Start of Source material

(* ===== verification/RuntimeValues.v ===== *)
(** The values of the tree interpreter and what it asks of a value: the part of
[src/koschei/interpreter.py] below [Interpreter], with the structural types and
the matching that [src/koschei/runtime_alignment.py] installs over it.

A [StructValue] is a mutable object, shared by everything that holds it: the
heap keeps its fields and a value names its location.  Lists and maps are never
changed in place, so they are values here.  The host's objects behind a
capability are outside; a capability keeps what it was created with. *)

From Stdlib Require Import Floats.SpecFloat.
From S2P Require Import Prelude TypeSystem Lexer Ast Capability TypeContracts Mir Value.

(** * Values *)

Inductive capability :=
  | SystemCaps
  | NetRoot
  | DiskRoot
  | EnvRoot
  | ProcessRoot
  | NetCaps (origin : ustring)
  | DiskCaps (prefix : ustring)
  | DiskReadCaps (prefix : ustring)
  | EnvCaps (name : ustring)
  | ProcessCaps (command : ustring).

#[export] Instance capability_eq_dec : EqDecision capability.
Proof. solve_decision. Defined.

(** [type(value).__name__] of a capability. *)
Definition capability_type (c : capability) : ustring :=
  match c with
  | SystemCaps => u "SystemCaps" | NetRoot => u "NetRoot" | DiskRoot => u "DiskRoot" | EnvRoot => u "EnvRoot"
  | ProcessRoot => u "ProcessRoot" | NetCaps _ => u "NetCaps" | DiskCaps _ => u "DiskCaps"
  | DiskReadCaps _ => u "DiskReadCaps" | EnvCaps _ => u "EnvCaps" | ProcessCaps _ => u "ProcessCaps"
  end.

(** [_NarrowedCapability]. *)
Definition is_narrowed (c : capability) : bool :=
  match c with NetCaps _ | DiskCaps _ | DiskReadCaps _ | EnvCaps _ | ProcessCaps _ => true | _ => false end.

Record _EnumConstructor := mk_constructor {
  constructor_enum : ustring;
  constructor_variant : ustring;
  constructor_payload : option (list ustring);
  constructor_type_parameters : list ustring;
}.

Inductive rvalue :=
  | RUnit
  | RBool (b : bool)
  | RInt (z : Z)
  | RFloat (f : spec_float)
  | RString (s : ustring)
  | RList (items : list rvalue)
  | RMap (entries : list (ustring * rvalue))
  (** A [StructValue], by its location. *)
  | RStruct (loc : nat)
  (** A [KsError]. *)
  | RError (message : ustring)
  (** An [EnumValue]; no payload is [_NO_PAYLOAD]. *)
  | REnum (enum_name variant : ustring) (payload : option rvalue) (type_arguments : list ustring)
  | RConstructor (c : _EnumConstructor)
  | RFunction (f : FunctionDeclaration)
  | RModuleFunction (f : FunctionDeclaration) (module_name : ustring)
  | RModule (name : ustring)
  (** A [_BoundMember]. *)
  | RBound (receiver : rvalue) (name : ustring) (l : SourceLocation)
  | RCapability (c : capability)
  | RResponse (body : ustring) (status_code : Z).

End of Source material

§ **What you have to do**
Go through the records and show every line with the string "interpreter" in it.

§ **Result**
(** The values of the tree interpreter and what it asks of a value: the part of
[src/koschei/interpreter.py] below [Interpreter], with the structural types and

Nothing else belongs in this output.